Exactly the lines from the opening of the records through the line containing "apply Hhref; [| exact Hname]." should be copied, with both included.
Top of Material for the task
(** X15. On a page where every [a] element has an [href], the [try]
    block of [parse_cities] runs to its end: nothing is printed and the
    list returned is the collected one, normalised. *)
Theorem parse_cities_complete html soup :
  html ≠ "" ->
  BeautifulSoup html = Ok soup ->
  anchors_have_href soup ->
  exists cities,
    collect_cities soup = Ok cities
    /\ parse_cities BeautifulSoup html
       = ([], map (fun c => (c.1, normalize_url c.2)) cities).
Proof.
  intros Hne Hsoup Hhref.
  assert (Hlinks : forall n, n = soup \/ In n (Soup.descendants soup) ->
             forall link, In link (Soup.find_all "a" n) ->
                          exists href, Soup.getitem link "href" = Ok href).
  { intros n Hn link Hlink. apply find_all_below in Hlink as [Hbelow Hname].
    apply Hhref; [| exact Hname].
    destruct Hn as [-> | Hn]; [exact Hbelow | exact (descendants_trans _ _ _ Hn Hbelow)]. }
  assert (H1 : exists first, letter_sections soup [] = Ok first).
  { unfold letter_sections. apply for_each_ok. intros city_section t Hsec.
    apply for_each_ok. intros link u Hlink.
    unfold Soup.find_all_string_parents in Hsec.
    apply in_map_iff in Hsec as ([e [p ps]] & <- & He). apply filter_In in He as [He _].
    apply walk_context in He as [Hp _]. cbn [fst snd] in Hlink.
    destruct (Hlinks p Hp link Hlink) as [href ->]. simpl. eauto. }
  destruct H1 as [first H1].
  assert (H2 : exists second, key_cities soup first = Ok second).
  { unfold key_cities.
    destruct (Soup.find_string key_cities_text soup) as [[p sibs] |] eqn:Hfind;
      [| eexists; reflexivity].
    apply for_each_ok. intros sib t Hsib. apply for_each_ok. intros link u Hlink.
    unfold Soup.find_string in Hfind.
    destruct (map snd _) as [| [p' sibs'] entries] eqn:Hmap in Hfind; [discriminate |].
    injection Hfind as -> ->.
    assert (Hentry : In (p, sibs) (map snd (List.filter
              (fun e => match e.1 with
                        | NavigableString s => key_cities_text (Some s)
                        | Tag _ _ _ => false
                        end) (Soup.walk [] soup))))
      by (rewrite Hmap; left; reflexivity).
    apply in_map_iff in Hentry as ([e [p0 ps0]] & Heq & He). cbn [snd] in Heq.
    injection Heq as -> ->. apply filter_In in He as [He _].
    apply walk_context in He as [_ Hps].
    unfold Soup.next_sibling_tags in Hsib. apply filter_In in Hsib as [Hsib _].
    destruct (Hps sib Hsib) as [[] | Hbelow].
    destruct (Hlinks sib (or_intror Hbelow) link Hlink) as [href ->]. simpl.
    destruct (negb (already_added (Soup.text_strip link) u)); eauto. }
  destruct H2 as [second H2].
  assert (H3 : exists cities, ranking_tables soup second = Ok cities).
  { unfold ranking_tables. apply for_each_ok. intros table t Htable.
    apply for_each_ok. intros row u Hrow.
    destruct (Soup.find "a" row) as [city_link |] eqn:Hfind; [| eauto].
    apply find_all_below in Htable as [Htable _].
    assert (Hrow' : In row (Soup.find_all "tr" table)).
    { destruct (Soup.find_all "tr" table); [inversion Hrow | right; exact Hrow]. }
    apply find_all_below in Hrow' as [Hrow' _].
    pose proof (descendants_trans _ _ _ Htable Hrow') as Hbelow.
    assert (Hlink : In city_link (Soup.find_all "a" row)).
    { unfold Soup.find in Hfind. destruct (Soup.find_all "a" row); [discriminate |].
      injection Hfind as ->. left. reflexivity. }
    destruct (Hlinks row (or_intror Hbelow) city_link Hlink) as [href ->]. simpl.
    destruct (negb (already_added (Soup.text_strip city_link) u)); eauto. }
  destruct H3 as [cities H3].
  assert (Hcol : collect_cities soup = Ok cities).
  { unfold collect_cities. rewrite H1. simpl. rewrite H2. simpl. exact H3. }
  exists cities. split; [exact Hcol |].
  exact (parse_cities_ok BeautifulSoup html soup cities Hne Hsoup Hcol).
Qed.

End Tree.

(** ** Concrete runs *)

Lemma parse_cities_href_rooted_witness :
  ("Beijing", "/city/beijing") ∈ (parse_cities (Pages.parser Pages.section) Pages.section_html).2
  /\ PyStr.startswith "/city/beijing" "/" = true.
Proof.
  assert (H : ("Beijing", "/city/beijing")
              ∈ (parse_cities (Pages.parser Pages.section) Pages.section_html).2).
  { vm_compute. apply list_elem_of_here. }
  split; [exact H |].
  exact (proj1 (parse_cities_href_rooted (Pages.parser Pages.section) Pages.section_html)
               "Beijing" "/city/beijing" H).
Defined.

Lemma parse_stations_short_table_witness :
  (parse_stations (Pages.parser Pages.header_only) Pages.header_only_html "Beijing").2 = [].
Proof.
  apply parse_stations_short_table. right. exists Pages.header_only.
  split; [reflexivity |]. right.
  eexists _, _. split; [vm_compute; reflexivity | simpl; lia].
Defined.

Lemma extraction_failure_contained_witness :
  parse_cities (Pages.parser Pages.anchor) Pages.anchor_html
  = (["解析城市列表时发生异常: 'href'"], []).
Proof.
  apply (extraction_failure_contained
           (Pages.parser Pages.anchor) Pages.anchor_html "" (KeyError "href")).
  - discriminate.
  - vm_compute. reflexivity.
Defined.

(** C1. The first heuristic appends every link it meets, with no look
    at the names collected so far: on a page whose letter paragraphs
    share their parent, [parse_cities] returns each city of that parent
    once per paragraph. *)
Theorem parse_cities_repeats_letter_sections :
  (parse_cities (Pages.parser Pages.landing) Pages.landing_html).2
  = [("Anshan", "/air/anshan"); ("Beijing", "/air/beijing");
     ("Anshan", "/air/anshan"); ("Beijing", "/air/beijing")]
  /\ ~ NoDup (parse_cities (Pages.parser Pages.landing) Pages.landing_html).2.*1.
Proof.
  assert (H : (parse_cities (Pages.parser Pages.landing) Pages.landing_html).2
              = [("Anshan", "/air/anshan"); ("Beijing", "/air/beijing");
                 ("Anshan", "/air/anshan"); ("Beijing", "/air/beijing")])
    by (vm_compute; reflexivity).
  split; [exact H |]. rewrite H. simpl. intros Hnd.
  apply NoDup_cons in Hnd as [Hnot _]. apply Hnot.
  apply list_elem_of_further, list_elem_of_here.
Qed.

Lemma parse_stations_default_columns_witness :
  (parse_stations (Pages.parser Pages.bare_header) Pages.bare_header_html "Beijing").2
  = [default_record [Pages.td "StationX"; Pages.td "50"; Pages.td "Good"; Pages.td "7"]]
  /\ default_record [Pages.td "StationX"; Pages.td "50"; Pages.td "Good"; Pages.td "7"]
     !! "PM10" = Some "N/A".
Proof.
  pose proof (parse_stations_default_columns
                (Pages.parser Pages.bare_header) Pages.bare_header_html "Beijing"
                Pages.bare_header
                (Pages.elem "table"
                   [Pages.elem "tr" [];
                    Pages.elem "tr" [Pages.td "StationX"; Pages.td "50";
                                     Pages.td "Good"; Pages.td "7"]])
                []
                (Pages.elem "tr" [])
                [Pages.elem "tr" [Pages.td "StationX"; Pages.td "50";
                                  Pages.td "Good"; Pages.td "7"]]) as H.
  destruct H as [Hrows Hfields];
    [discriminate | reflexivity | vm_compute; reflexivity
     | vm_compute; reflexivity | vm_compute; reflexivity |].
  split; [exact Hrows |].
  destruct (Hfields
              (Pages.elem "tr" [Pages.td "StationX"; Pages.td "50";
                                Pages.td "Good"; Pages.td "7"])
              (Pages.td "StationX") (Pages.td "50") (Pages.td "Good"))
    as (_ & _ & _ & _ & _ & Hpm10 & _); [reflexivity | reflexivity | reflexivity |].
  exact Hpm10.
Defined.

Lemma header_record_last_label_witness :
  header_record ["Station"; "AQI"; "AQI"]
                [Pages.td "StationX"; Pages.td "50"; Pages.td "61"] !! "AQI"
  = Some "61".
Proof.
  apply (proj1 (header_record_last_label
                  ["Station"; "AQI"; "AQI"]
                  [Pages.td "StationX"; Pages.td "50"; Pages.td "61"])).
  exists 2, (Pages.td "61").
  split; [reflexivity |]. split; [reflexivity |]. split; [vm_compute; reflexivity |].
  intros j Hlt Hlen. simpl in Hlen. lia.
Defined.

Lemma get_html_retries_exhausted_witness :
  exists events,
    get_html Pages.always_500 "https://www.air-level.com" 0 (World 0 [])
    = (None, World 4 ([] ++ events))
    /\ actions events
       = [SleepUniform; Get "https://www.air-level.com"; Sleep 1;
          SleepUniform; Get "https://www.air-level.com"; Sleep 2;
          SleepUniform; Get "https://www.air-level.com"; Sleep 4;
          SleepUniform; Get "https://www.air-level.com"].
Proof.
  apply (get_html_retries_exhausted Pages.always_500 "https://www.air-level.com"
                                    (World 0 [])).
  intros k _. simpl. discriminate.
Defined.

Lemma get_html_third_attempt_witness :
  exists events,
    get_html Pages.third_time "https://www.air-level.com" 0 (World 0 [])
    = (Some (Pages.city_html "North"), World 3 ([] ++ events))
    /\ actions events
       = [SleepUniform; Get "https://www.air-level.com"; Sleep 1;
          SleepUniform; Get "https://www.air-level.com"; Sleep 2;
          SleepUniform; Get "https://www.air-level.com"].
Proof.
  apply (get_html_third_attempt Pages.third_time "https://www.air-level.com"
                                (World 0 []) (Pages.city_html "North")).
  - exact I.
  - exact I.
  - reflexivity.
Defined.

Lemma crawl_phase2_omits_failures_witness :
  exists all_stations,
    (crawl_phase2 "class" "name" "id" Pages.city_parser Pages.first_city_down
                  Pages.join_rooted
                  [("Anshan", "/air/anshan"); ("Beijing", "/air/beijing")]
                  (World 0 [])).1 = Ok (Some all_stations)
    /\ ("Anshan" ∉ dom all_stations)
    /\ all_stations !! "Beijing" = Some [Pages.city_record "North"].
Proof.
  destruct (proj2 (crawl_phase2_omits_failures
                     "class" "name" "id" Pages.city_parser Pages.first_city_down
                     Pages.join_rooted
                     [("Anshan", "/air/anshan"); ("Beijing", "/air/beijing")]
                     (World 0 [])))
    as (visited & all_stations & Hvisits & Hrun & _ & Hdom & _ & Hall).
  - discriminate.
  - intros c _. eexists. reflexivity.
  - assert (Hvisited : visited = [("Anshan", None);
                                  ("Beijing", Some [Pages.city_record "North"])]).
    { revert Hvisits. vm_compute. intros [= <-]. reflexivity. }
    subst visited.
    exists all_stations. split; [exact Hrun |]. split.
    + intros Hin. apply Hdom in Hin as [stations Hin].
      apply elem_of_cons in Hin as [Hin | Hin]; [discriminate |].
      apply elem_of_cons in Hin as [Hin | Hin]; [discriminate | inversion Hin].
    + apply Hall.
      * vm_compute. apply NoDup_cons. split.
        -- intros Hin. apply list_elem_of_singleton in Hin. discriminate.
        -- apply NoDup_singleton.
      * apply list_elem_of_further, list_elem_of_here.
Defined.

(** Where [crawl_phase2] returns no mapping: given the empty list it
    returns [None] (line 258); and when [urljoin] refuses the address
    of a city (line 267), as it does for [//[], the run ends there with
    what [urljoin] raised, whatever the cities before it gave. *)
Lemma crawl_phase2_without_mapping :
  (crawl_phase2 "class" "name" "id" Pages.city_parser Pages.two_pages
                Pages.join_checked [] (World 0 [])).1 = Ok None
  /\ (crawl_phase2 "class" "name" "id" Pages.city_parser Pages.two_pages
                   Pages.join_checked
                   [("Anshan", "/air/anshan"); ("Beijing", "//[")]
                   (World 0 [])).1 = Raise (ValueError "Invalid IPv6 URL")
  /\ (get_html Pages.two_pages "https://www.air-level.com/air/anshan" 0 (World 0 [])).1
     = Some (Pages.city_html "North")
  /\ (parse_stations Pages.city_parser (Pages.city_html "North") "Anshan").2
     = [Pages.city_record "North"].
Proof. vm_compute. repeat split; reflexivity. Qed.



Lemma get_html_first_success_witness :
  (get_html Pages.third_time "https://www.air-level.com" 0 (World 0 [])).1
  = Some (Pages.city_html "North").
Proof.
  apply (proj2 (get_html_first_success Pages.third_time "https://www.air-level.com" 0
                  (World 0 []) (Pages.city_html "North"))).
  exists 2. split; [unfold max_retries; lia |]. split; [| reflexivity].
  intros j Hj. destruct j as [| [| j]]; [exact I | exact I | lia].
Defined.

Lemma get_html_none_iff_witness :
  (get_html Pages.always_500 "https://www.air-level.com" 0 (World 0 [])).1 = None.
Proof.
  apply (proj2 (get_html_none_iff Pages.always_500 "https://www.air-level.com" 0
                  (World 0 []))).
  intros j _. simpl. discriminate.
Defined.

Lemma parse_stations_rows_witness :
  (parse_stations Pages.city_parser (Pages.city_html "North") "Anshan").2
  = [row_record ["Station"; "AQI"; "Level"]
                [Pages.td "North"; Pages.td "50"; Pages.td "Good"]]
  /\ length (parse_stations Pages.city_parser (Pages.city_html "North") "Anshan").2 <= 1.
Proof.
  refine (parse_stations_rows
            Pages.city_parser (Pages.city_html "North") "Anshan"
            (Pages.city_page "North")
            (Pages.elem "table"
               [Pages.elem "tr" [Pages.th "Station"; Pages.th "AQI"; Pages.th "Level"];
                Pages.elem "tr" [Pages.td "North"; Pages.td "50"; Pages.td "Good"]])
            []
            (Pages.elem "tr" [Pages.th "Station"; Pages.th "AQI"; Pages.th "Level"])
            [Pages.elem "tr" [Pages.td "North"; Pages.td "50"; Pages.td "Good"]]
            _ _ _ _).
  - discriminate.
  - reflexivity.
  - vm_compute. reflexivity.
  - vm_compute. reflexivity.
Defined.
Bottom of Material for the task
__Solution__
(** X15. On a page where every [a] element has an [href], the [try]
    block of [parse_cities] runs to its end: nothing is printed and the
    list returned is the collected one, normalised. *)
Theorem parse_cities_complete html soup :
  html ≠ "" ->
  BeautifulSoup html = Ok soup ->
  anchors_have_href soup ->
  exists cities,
    collect_cities soup = Ok cities
    /\ parse_cities BeautifulSoup html
       = ([], map (fun c => (c.1, normalize_url c.2)) cities).
Proof.
  intros Hne Hsoup Hhref.
  assert (Hlinks : forall n, n = soup \/ In n (Soup.descendants soup) ->
             forall link, In link (Soup.find_all "a" n) ->
                          exists href, Soup.getitem link "href" = Ok href).
  { intros n Hn link Hlink. apply find_all_below in Hlink as [Hbelow Hname].
    apply Hhref; [| exact Hname].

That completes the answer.